(** * SkyBot: a shallow embedding of the RAG orchestration core

    The development follows the layout of the repository:

    - [app/core/config.py]      : the configuration snapshot ([Config]);
    - [app/services/ingest.py]  : [_load_file], [ingest_file];
    - [app/services/chatbot.py] : [_call_groq], [_build_prompt] and the
                                  [RAGChatbot] methods;
    - [app/api/routes.py]       : the [/ask], [/upload], [/status] and
                                  [/clear-history] handlers (module [Routes]).

    Python strings are modelled by [string], read as the UTF-8 encoding of the
    Python [str].  External collaborators (the vector store, the document
    loaders, the file system and the Groq endpoint) are oracles: records of
    functions that give the outcome of each call.  Every call to one of them
    is written to a trace of [event]s, so that "no LLM call" and "before any
    ingestion attempt" are statements about that trace. *)

From Stdlib Require Import ZArith List String Ascii Bool Lia DecimalString.
From Stdlib Require Import Floats.
Import ListNotations.

Local Open Scope list_scope.
Local Open Scope string_scope.

(** ** Python values and exceptions *)

(** The exception classes the program raises or catches.  [except Exception]
    catches every one of them. *)
Inductive exn_class :=
| ValueError
| OSError
| PermissionError        (* a subclass of OSError *)
| Timeout                (* requests.exceptions.Timeout *)
| ReadTimeout            (* a subclass of Timeout *)
| ConnectTimeout         (* a subclass of Timeout *)
| HTTPError              (* requests.exceptions.HTTPError *)
| ConnectionError
| JSONDecodeError
| KeyError
| IndexError
| TypeError
| AttributeError
| RuntimeError.

Definition exn_class_eqb (a b : exn_class) : bool :=
  match a, b with
  | ValueError, ValueError | OSError, OSError
  | PermissionError, PermissionError | Timeout, Timeout
  | ReadTimeout, ReadTimeout | ConnectTimeout, ConnectTimeout
  | HTTPError, HTTPError | ConnectionError, ConnectionError
  | JSONDecodeError, JSONDecodeError | KeyError, KeyError
  | IndexError, IndexError | TypeError, TypeError
  | AttributeError, AttributeError | RuntimeError, RuntimeError => true
  | _, _ => false
  end.

(** [issubclass c base] for the two families an [except] clause of the
    program names: [OSError] and [requests.exceptions.Timeout]. *)
Definition issubclass (c base : exn_class) : bool :=
  exn_class_eqb c base ||
  match base, c with
  | OSError, PermissionError => true
  | Timeout, (ReadTimeout | ConnectTimeout) => true
  | _, _ => false
  end.

(** The part of a [requests.Response] the client reads. *)
#[warnings="-register-all"]
Inductive json :=
| JNull
| JBool (b : bool)
| JInt (n : Z)
| JFloat (f : float)
| JString (s : string)
| JArray (items : list json)
| JObject (fields : list (string * json)).

Record Response := {
  status_code : Z;
  text : string;
  (* [response.json()]: [None] when the body does not decode. *)
  json_body : option json
}.

Record exn := {
  exn_cls : exn_class;
  exn_msg : string;                 (* str(exc) *)
  exn_response : option Response    (* exc.response, for an HTTPError *)
}.

Definition mk_exn (c : exn_class) (msg : string) : exn :=
  {| exn_cls := c; exn_msg := msg; exn_response := None |}.

Definition isinstance (e : exn) (base : exn_class) : bool :=
  issubclass (exn_cls e) base.

Inductive result (A : Type) :=
| Ok (a : A)
| Raise (e : exn).
Arguments Ok {A} a.
Arguments Raise {A} e.

(** What the Python runtime does and is not re-implemented here:
    [str.lower], [repr] of a [str], [str()] of a decoded JSON value that is
    not itself a [str], and the comparison [score >= floor] of a score
    returned by the similarity engine (a [numpy.float32]) with a Python
    [float]: NumPy evaluates it in binary64 before version 2 and in float32
    from version 2 on. *)
Class PyRuntime := {
  str_lower : string -> string;
  str_repr : string -> string;
  json_repr : json -> string;
  score_ge : float -> float -> bool      (* score, floor *)
}.

(** [format(v)] inside an f-string: a [str] is inserted as it is. *)
Definition py_format `{PyRuntime} (v : json) : string :=
  match v with
  | JString s => s
  | other => json_repr other
  end.

(** ** Strings *)

Definition str_of_nat (n : nat) : string :=
  NilEmpty.string_of_uint (Nat.to_uint n).

Definition str_of_Z (z : Z) : string :=
  NilEmpty.string_of_int (Z.to_int z).

(** [sep.join(parts)] *)
Fixpoint join (sep : string) (parts : list string) : string :=
  match parts with
  | [] => ""
  | [p] => p
  | p :: rest => p ++ sep ++ join sep rest
  end.

(** [sub in s] *)
Definition contains (sub s : string) : Prop :=
  exists pre post, s = pre ++ sub ++ post.

Definition bytes (l : list nat) : string :=
  string_of_list_ascii (map ascii_of_nat l).

Definition NL : string := bytes [10].
Definition DQ : string := bytes [34].

(** The 29 code points for which [str.isspace] holds, in UTF-8. *)
Definition whitespace : list string :=
  map bytes
    [ [9]; [10]; [11]; [12]; [13]; [28]; [29]; [30]; [31]; [32];
      [194; 133]; [194; 160];
      [225; 154; 128];
      [226; 128; 128]; [226; 128; 129]; [226; 128; 130]; [226; 128; 131];
      [226; 128; 132]; [226; 128; 133]; [226; 128; 134]; [226; 128; 135];
      [226; 128; 136]; [226; 128; 137]; [226; 128; 138];
      [226; 128; 168]; [226; 128; 169]; [226; 128; 175];
      [226; 129; 159];
      [227; 128; 128] ].

Definition drop (n : nat) (s : string) : string :=
  substring n (String.length s - n) s.

Definition str_rev (s : string) : string :=
  string_of_list_ascii (rev (list_ascii_of_string s)).

(** Remove leading occurrences of the tokens [toks]; [fuel] bounds the number
    of tokens removed. *)
Fixpoint strip_prefix (toks : list string) (fuel : nat) (s : string) : string :=
  match fuel with
  | O => s
  | S fuel' =>
      match find (fun t => prefix t s) toks with
      | Some t => strip_prefix toks fuel' (drop (String.length t) s)
      | None => s
      end
  end.

Definition lstrip (s : string) : string :=
  strip_prefix whitespace (String.length s) s.

Definition rstrip (s : string) : string :=
  str_rev (strip_prefix (map str_rev whitespace) (String.length s) (str_rev s)).

(** [s.strip()] *)
Definition strip (s : string) : string := rstrip (lstrip s).

(** A string made of whitespace characters only. *)
Inductive all_whitespace : string -> Prop :=
| aw_empty : all_whitespace ""
| aw_char (t s : string) :
    In t whitespace -> all_whitespace s -> all_whitespace (t ++ s).

(** ** Paths ([pathlib.PurePosixPath], [os.path]) *)

(** Split on ['/']. *)
Fixpoint split_slash (cur : string) (s : string) : list string :=
  match s with
  | EmptyString => [str_rev cur]
  | String c rest =>
      if Ascii.eqb c "/"%char then str_rev cur :: split_slash "" rest
      else split_slash (String c cur) rest
  end.

(** The components pathlib keeps: empty ones and ["."] are dropped. *)
Definition path_parts (p : string) : list string :=
  filter (fun c => negb (String.eqb c "" || String.eqb c ".")) (split_slash "" p).

(** [Path(p).name] *)
Definition path_name (p : string) : string :=
  last (path_parts p) "".

(** [s.rfind('.')], [None] standing for [-1]. *)
Fixpoint rfind_dot (i : nat) (s : string) : option nat :=
  match s with
  | EmptyString => None
  | String c rest =>
      match rfind_dot (S i) rest with
      | Some j => Some j
      | None => if Ascii.eqb c "."%char then Some i else None
      end
  end.

(** [Path(p).suffix]: [name[i:]] when [0 < i < len(name) - 1] for
    [i = name.rfind('.')], and [''] otherwise. *)
Definition path_suffix (p : string) : string :=
  let name := path_name p in
  match rfind_dot 0 name with
  | Some i =>
      if (0 <? i)%nat && (S i <? String.length name)%nat
      then drop i name else ""
  | None => ""
  end.

(** [base / child] for a relative [child]. *)
Definition path_join (base child : string) : string :=
  base ++ "/" ++ child.

(** [os.path.basename(p)]: what follows the last ['/']. *)
Definition basename (p : string) : string :=
  last (split_slash "" p) "".

(** [l[start:]] with Python's treatment of a negative or too large [start]. *)
Definition slice_from {A : Type} (start : Z) (l : list A) : list A :=
  let len := Z.of_nat (List.length l) in
  let i := if (start <? 0)%Z then Z.max (len + start) 0 else Z.min start len in
  skipn (Z.to_nat i) l.

(** ** Configuration ([app/core/config.py]) *)

Record Config := {
  GROQ_MODEL : string;
  GROQ_TIMEOUT : Z;
  EMBEDDING_MODEL : string;
  FAISS_INDEX_PATH : string;
  UPLOAD_DIR : string;
  RAG_TOP_K : Z;
  RAG_MIN_SCORE : float;
  MAX_HISTORY_LENGTH : Z
}.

━━━━

THE TASK | Write out, unaltered, the lines from the opening of the listing through the line that includes "that trace. *)".

ANSWER FOR THE TASK |
(** * SkyBot: a shallow embedding of the RAG orchestration core

    The development follows the layout of the repository:

    - [app/core/config.py]      : the configuration snapshot ([Config]);
    - [app/services/ingest.py]  : [_load_file], [ingest_file];
    - [app/services/chatbot.py] : [_call_groq], [_build_prompt] and the
                                  [RAGChatbot] methods;
    - [app/api/routes.py]       : the [/ask], [/upload], [/status] and
                                  [/clear-history] handlers (module [Routes]).

    Python strings are modelled by [string], read as the UTF-8 encoding of the
    Python [str].  External collaborators (the vector store, the document
    loaders, the file system and the Groq endpoint) are oracles: records of
    functions that give the outcome of each call.  Every call to one of them
    is written to a trace of [event]s, so that "no LLM call" and "before any
    ingestion attempt" are statements about that trace. *)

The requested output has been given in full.